13. The micro light emitting display device of claim 11, wherein a portion of the plurality of second light extraction auxiliary structures is disposed on a surface of the plurality of first light extraction auxiliary structures opposite to the plurality of micro light emitting elements.

14. The micro light emitting display device according to claim 7, wherein the plurality of first light emitting auxiliary structures are connected to each other, and the plurality of first light emitting auxiliary structures are disposed in spaces between the plurality of micro light emitting elements.

15. The miniature light emitting display device of claim 7, further comprising:

the light-transmitting layer is arranged between the plurality of first light-emitting auxiliary structures and the plurality of micro light-emitting elements, and the light-transmitting layer configures the space among the plurality of micro light-emitting elements.

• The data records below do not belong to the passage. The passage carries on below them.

Lemma add_boundary_file level files inputs key b :
  level_files level files -> chosen level files inputs -> largest_is inputs key ->
  b ∈ files -> is_boundary key b -> (forall f, f ∈ files -> is_boundary key f -> icmp (smallest b) (smallest f) <= 0) ->
  chosen level files (inputs ++ [b]) /\ largest_is (inputs ++ [b]) (largest b).
Proof.
  intros Hl Hc [Hk (m & Hm & <-)] Hb [Hbk Hbu] Hmin. pose proof (lf_range _ _ Hl b Hb) as Hbr. split.
  - split.
    + by destruct inputs.
    + intros f [Hf|Hf]%elem_of_app; [by apply Hc|]. by apply list_elem_of_singleton in Hf as ->.
    + intros ->. exfalso. pose proof (level_ranges _ _ Hl) as Hr.
      assert (Hin : b ∈ inputs). { apply (ch_closed _ _ _ Hc eq_refl m); [done..|]. apply boundary_meets; [by apply Hr, Hc|by apply Hr|done]. }
      specialize (Hk b Hin). pose proof (icmp_trans _ _ _ Hbr Hk). lia.
    + intros Hlevel f g h Hf Hg Hh Hfg Hgh. apply elem_of_app. pose proof (lf_disjoint _ _ Hl Hlevel) as Hd.
      pose proof (lf_range _ _ Hl g Hg) as Hgr.
      assert (Hin : f ∈ inputs).
      { apply elem_of_app in Hf as [?|Hf]; [done|]. apply list_elem_of_singleton in Hf as ->. exfalso.
        pose proof (icmp_lt_le_trans _ _ _ Hfg Hgr) as H1. pose proof (icmp_le_lt_trans _ _ _ Hbr H1) as H2.
        apply elem_of_app in Hh as [Hh|Hh].
        - pose proof (lf_range _ _ Hl h (ch_in _ _ _ Hc h Hh)) as Hhr. pose proof (Hk h Hh) as H3.
          pose proof (icmp_lt_le_trans _ _ _ (icmp_lt_le_trans _ _ _ Hgh Hhr) H3) as H4.
          pose proof (icmp_le_lt_trans _ _ _ (Z.lt_le_incl _ _ H2) H4). lia.
        - apply list_elem_of_singleton in Hh as ->. pose proof (icmp_le_lt_trans _ _ _ (Z.lt_le_incl _ _ H2) Hgh) as Hx.
          rewrite icmp_refl in Hx. lia. }
      apply elem_of_app in Hh as [Hh|Hh]; [left; by apply (ch_convex _ _ _ Hc Hlevel f g h)|].
      apply list_elem_of_singleton in Hh as ->.
      destruct (disjoint_cases files g m Hd Hg (ch_in _ _ _ Hc m Hm)) as [->|[Hgm|Hmg]]; [by left|left; by apply (ch_convex _ _ _ Hc Hlevel f g m)|].
      exfalso. assert (Hgb : icmp (smallest g) (smallest b) < 0) by by apply (icmp_le_lt_trans _ (largest g)).
      assert (is_boundary (largest m) g) as Hgbd; [|specialize (Hmin g Hg Hgbd); apply icmp_sym_lt in Hgb; lia].
      split; [by apply icmp_sym_lt|]. apply Z.le_antisymm.
      * apply user_key_mono in Hgb. apply (cmp_trans _ (start b)); [done|]. lia.
      * apply user_key_mono in Hmg. apply Z.ge_le, cmp_sym_le. done.
  - split.
    + intros f [Hf|Hf]%elem_of_app.
      * specialize (Hk f Hf). apply (icmp_trans _ (smallest b)); [|done]. apply (icmp_trans _ (largest m)); [done|].
        apply Z.lt_le_incl, icmp_sym_lt. lia.
      * apply list_elem_of_singleton in Hf as ->. rewrite icmp_refl. lia.
    + exists b. split; [apply elem_of_app; right; left|done].
Qed.

Lemma add_boundary_ok level files (inputs0 : list FileMetaData) fuel : forall inputs key,
  level_files level files -> chosen level files inputs -> largest_is inputs key -> (forall f, f ∈ inputs0 -> f ∈ inputs) ->
  (count (fun f => icmp (smallest f) key >? 0) files < fuel)%nat ->
  exists inputs' key', add_boundary fuel files inputs key = Ok inputs' /\ chosen level files inputs' /\
    largest_is inputs' key' /\ (forall f, f ∈ inputs0 -> f ∈ inputs') /\ forall f, f ∈ files -> ~ is_boundary key' f.
Proof.
  induction fuel as [|fuel IH]; intros inputs key Hl Hc Hk H0 Hfuel; [lia|]. cbn [add_boundary].
  pose proof (FindSmallestBoundaryFile_ok files key) as Hb. destruct (FindSmallestBoundaryFile files key) as [b|].
  2: { exists inputs, key. by split_and!. }
  destruct Hb as (Hb & Hbk & Hmin). destruct (add_boundary_file _ _ _ _ _ Hl Hc Hk Hb Hbk Hmin) as [Hc' Hk'].
  apply IH; [done..|intros f Hf; apply elem_of_app; left; by apply H0|].
  destruct Hbk as [Hbk _]. pose proof (lf_range _ _ Hl b Hb) as Hbr.
  assert (count (fun f => icmp (smallest f) (largest b) >? 0) files < count (fun f => icmp (smallest f) key >? 0) files)%nat; [|lia].
  apply (count_lt _ _ _ b); [|done| |].
  - intros f Hf. destruct (Z.gtb_spec (icmp (smallest f) (largest b)) 0) as [Hlt|]; [|done].
    destruct (Z.gtb_spec (icmp (smallest f) key) 0) as [|Hle]; [done|]. exfalso.
    pose proof (icmp_trans _ _ _ Hle (Z.lt_le_incl _ _ (proj2 (icmp_sym_lt _ _) Hbk))) as H1.
    pose proof (icmp_trans _ _ _ H1 Hbr). lia.
  - by destruct (Z.gtb_spec (icmp (smallest b) (largest b)) 0); [lia|].
  - by destruct (Z.gtb_spec (icmp (smallest b) key) 0); [|lia].
Qed.

Lemma closed_no_boundary level files inputs key :
  level_files level files -> chosen level files inputs -> largest_is inputs key ->
  (forall f, f ∈ files -> ~ is_boundary key f) -> no_boundary files inputs.
Proof.
  intros Hl Hc [Hk (m & Hm & <-)] Hn f g Hf Hg [Hgb Hgu]. pose proof (level_ranges _ _ Hl) as Hr.
  destruct (decide (level = O)) as [->|Hlevel].
  { apply (ch_closed _ _ _ Hc eq_refl f); [done..|]. apply boundary_meets; [by apply Hr, Hc|by apply Hr|done]. }
  destruct (disjoint_cases files g m (lf_disjoint _ _ Hl Hlevel) Hg (ch_in _ _ _ Hc m Hm)) as [->|[Hgm|Hmg]]; [done| |].
  - apply (ch_convex _ _ _ Hc Hlevel f g m); [done..| |done]. by apply icmp_sym_lt, Z.lt_gt, Z.gt_lt.
  - exfalso. apply (Hn g Hg). split; [by apply icmp_sym_lt|]. apply user_key_mono in Hmg. apply Z.le_antisymm.
    + apply (cmp_trans _ (limit f)); [lia|]. by apply user_le, Hk.
    + apply Z.ge_le, cmp_sym_le. done.
Qed.

Lemma AddBoundaryInputs_ok level files inputs :
  level_files level files -> chosen level files inputs ->
  exists inputs', AddBoundaryInputs files inputs = Ok inputs' /\ chosen level files inputs' /\
    no_boundary files inputs' /\ forall f, f ∈ inputs -> f ∈ inputs'.
Proof.
  intros Hl Hc. unfold AddBoundaryInputs. rewrite FindLargestKey_range by apply Hc.
  destruct (GetRange_hull inputs (ch_some _ _ _ Hc)) as (H1 & _ & H3).
  destruct (add_boundary_ok level files inputs (S (length files)) inputs (GetRange inputs).2) as (inputs' & key' & E & Hc' & Hk' & H0 & Hn);
    [done..| |done| |].
  - split; [|done]. intros f Hf. by apply H1.
  - pose proof (count_bound (fun f => icmp (smallest f) (GetRange inputs).2 >? 0) files). lia.
  - exists inputs'. split_and!; [done..| |done]. by eapply closed_no_boundary.
Qed.

(** *** Where choices come from *)

Lemma overlap_chosen v level b e :
  level_files level (files_at v level) ->
  exists inputs, GetOverlappingInputs v level b e = Ok inputs /\
    (inputs <> [] -> chosen level (files_at v level) inputs) /\
    (forall f, f ∈ inputs -> f ∈ files_at v level) /\
    (forall f, f ∈ files_at v level -> meets (ExtractUserKey <$> b) (ExtractUserKey <$> e) f = true -> f ∈ inputs) /\
    (level <> O -> inputs = List.filter (meets (ExtractUserKey <$> b) (ExtractUserKey <$> e)) (files_at v level)).
Proof.
  intros Hl. pose proof (level_ranges _ _ Hl) as Hr.
  destruct (GetOverlappingInputs_ok v level b e Hr) as (b' & e' & -> & H1 & H2 & H3 & H4 & _).
  eexists. split; [done|]. split; [|split_and!].
  - intros Hne. split; [done| | |].
    + intros f [? _]%in_filter. done.
    + intros Hz f g [Hf Hm]%in_filter Hg Hfg. apply in_filter. split; [done|]. destruct (H4 Hz f Hf Hm) as [Hb He].
      by apply (meets_within b' e' f).
    + intros _ f g h [Hf Hfm]%in_filter Hg [Hh Hhm]%in_filter Hfg Hgh. apply in_filter. split; [done|].
      apply meets_iff in Hfm as [Hfm _], Hhm as [_ Hhm]. apply meets_iff. split.
      * intros x Hx. specialize (Hfm x Hx). apply Z.ge_le, cmp_sym_le. apply (cmp_trans _ (limit f)); [apply cmp_sym_le; lia|].
        apply (cmp_trans _ (start g)); [by apply user_key_mono|by apply Hr].
      * intros y Hy. apply (cmp_trans _ (start h)); [|by apply Hhm]. apply (cmp_trans _ (limit g)); [by apply Hr|by apply user_key_mono].
  - intros f [? _]%in_filter. done.
  - intros f Hf Hm. apply in_filter. split; [done|]. by apply (meets_grow _ _ _ _ _ H1 H2).
  - intros Hz. by destruct (H3 Hz) as [-> ->].
Qed.

Lemma one_chosen level files f : level_files level files -> f ∈ files -> level <> O -> chosen level files [f].
Proof.
  intros Hl Hf Hlevel. split; [done| |done|].
  - by intros g ->%list_elem_of_singleton.
  - intros _ g h k ->%list_elem_of_singleton Hh ->%list_elem_of_singleton Hfh Hhf. exfalso.
    pose proof (icmp_lt_le_trans _ _ _ Hfh (lf_range _ _ Hl h Hh)) as H1.
    pose proof (icmp_le_lt_trans _ _ _ (lf_range _ _ Hl f Hf) H1) as H2.
    pose proof (icmp_le_lt_trans _ _ _ (Z.lt_le_incl _ _ H2) Hhf) as H3. rewrite icmp_refl in H3. lia.
Qed.

Lemma take_until_prefix lim inputs : forall total, exists n, take_until lim total inputs = take n inputs.
Proof.
  induction inputs as [|f inputs IH]; intros total; cbn [take_until]; [by exists O|].
  destruct (_ >=? lim); [by exists 1%nat|]. destruct (IH (u64 (total + file_size f))) as [n ->]. by exists (S n).
Qed.

Lemma disjoint_cons f l :
  disjoint_files (f :: l) <->
  icmp (smallest f) (largest f) <= 0 /\ (forall g, g ∈ l -> icmp (largest f) (smallest g) < 0) /\ disjoint_files l.
Proof.
  split.
  - intros [Hr Ho]. split_and!.
    + apply Hr. left.
    + intros g [j Hj]%list_elem_of_lookup. apply (Ho O (S j)); [lia|done..].
    + split; [intros g Hg; apply Hr; by right|]. intros i j g h Hij Hi Hj. apply (Ho (S i) (S j)); [lia|done..].
  - intros (Hf & Hl & [Hr Ho]). split.
    + intros g [->|Hg]%elem_of_cons; [done|by apply Hr].
    + intros [|i] [|j] g h Hij Hi Hj; [lia| |lia|apply (Ho i j); [lia|done..]]. cbn in Hi. injection Hi as <-.
      apply Hl. by apply (list_elem_of_lookup_2 _ j).
Qed.

Lemma filter_disjoint P l : disjoint_files l -> disjoint_files (List.filter P l).
Proof.
  induction l as [|f l IH]; [done|]. intros (Hf & Hl & Hd)%disjoint_cons. cbn. destruct (P f); [|by apply IH].
  apply disjoint_cons. split_and!; [done| |by apply IH]. intros g [Hg _]%in_filter. by apply Hl.
Qed.

(** The first files of a choice of a sorted level are a choice. *)
Lemma prefix_chosen level files P n :
  level_files level files -> level <> O -> chosen level files (List.filter P files) -> take n (List.filter P files) <> [] ->
  chosen level files (take n (List.filter P files)).
Proof.
  intros Hl Hlevel Hc Hne. set (inputs := List.filter P files) in *. split; [done| |done|].
  - intros f Hf. apply (ch_in _ _ _ Hc). by apply elem_of_take in Hf as (i & ? & _); apply (list_elem_of_lookup_2 _ i).
  - intros _ f g h Hf Hg Hh Hfg Hgh.
    apply elem_of_take in Hf as (i & Hi & _), Hh as (j & Hj & Hjn).
    assert (Hgin : g ∈ inputs) by (apply (ch_convex _ _ _ Hc Hlevel f g h); [by eapply list_elem_of_lookup_2|done|by eapply list_elem_of_lookup_2|done..]).
    apply list_elem_of_lookup in Hgin as [k Hk]. apply elem_of_take. exists k. split; [done|].
    destruct (Nat.le_gt_cases k j) as [|Hkj]; [lia|]. exfalso.
    assert (Hd : disjoint_files inputs) by by apply filter_disjoint, (lf_disjoint _ _ Hl).
    pose proof (df_order _ Hd j k h g Hkj Hj Hk) as H1.
    pose proof (icmp_le_lt_trans _ _ _ (df_range _ Hd h (list_elem_of_lookup_2 _ _ _ Hj)) H1) as H2.
    pose proof (icmp_lt_le_trans _ _ _ H2 (df_range _ Hd g (list_elem_of_lookup_2 _ _ _ Hk))) as H3.
    pose proof (icmp_le_lt_trans _ _ _ (Z.lt_le_incl _ _ H3) Hgh) as H4. rewrite icmp_refl in H4. lia.
Qed.

(** *** The inputs of a compaction *)

Definition version_levels (v : Version) : Prop := forall level, level_files level (files_at v level).

(** Every file of the next level that meets an input is an input. *)
Definition covers (files inputs others : list FileMetaData) : Prop :=
  (forall g, g ∈ others -> g ∈ files) /\
  forall f g, f ∈ inputs -> g ∈ files -> files_meet f g = true -> g ∈ others.

Lemma hull_meets inputs r f g :
  hull inputs r -> f ∈ inputs -> files_meet f g = true -> meets (Some (ExtractUserKey r.1)) (Some (ExtractUserKey r.2)) g = true.
Proof.
  intros (Hin & _) Hf. destruct (Hin f Hf) as [H1 H2]. apply meets_grow.
  - intros x [= <-]. eexists. split; [done|]. by apply user_le.
  - intros x [= <-]. eexists. split; [done|]. by apply user_le.
Qed.

Lemma overlap_covers v level inputs r :
  version_levels v -> hull inputs r ->
  exists others, GetOverlappingInputs v level (Some r.1) (Some r.2) = Ok others /\ covers (files_at v level) inputs others.
Proof.
  intros Hv Hh. destruct (overlap_chosen v level (Some r.1) (Some r.2) (Hv level)) as (others & E & _ & H1 & H2 & _).
  exists others. split; [done|]. split; [done|]. intros f g Hf Hg Hm. apply H2; [done|]. by apply (hull_meets inputs _ f).
Qed.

16. A micro light emitting display device having a plurality of display areas, the micro light emitting display device comprising:

a substrate;

a plurality of micro light emitting elements disposed on the substrate, and positions of the plurality of micro light emitting elements define ranges of the plurality of display regions, wherein the plurality of micro light emitting elements have the same first pitch in any one display region among each other, and the plurality of micro light emitting elements have a second pitch between boundaries crossing any two adjacent display regions, the first pitch being different from the second pitch; and

the light-emitting auxiliary structures are respectively arranged on the micro light-emitting elements, are reflection layers or absorption layers and are respectively provided with a light-emitting opening,

the areas of the light-emitting openings of the light-emitting auxiliary structures are gradually increased or gradually decreased at the boundary crossing any two adjacent display areas, and the positions of the light-emitting openings are adjusted to enable the light-emitting positions of the micro light-emitting elements to be consistent.

17. The micro light emitting display device of claim 16, wherein an area ratio between light emitting openings of the plurality of light emitting auxiliary structures falls within a range of 0.8 to 1.2.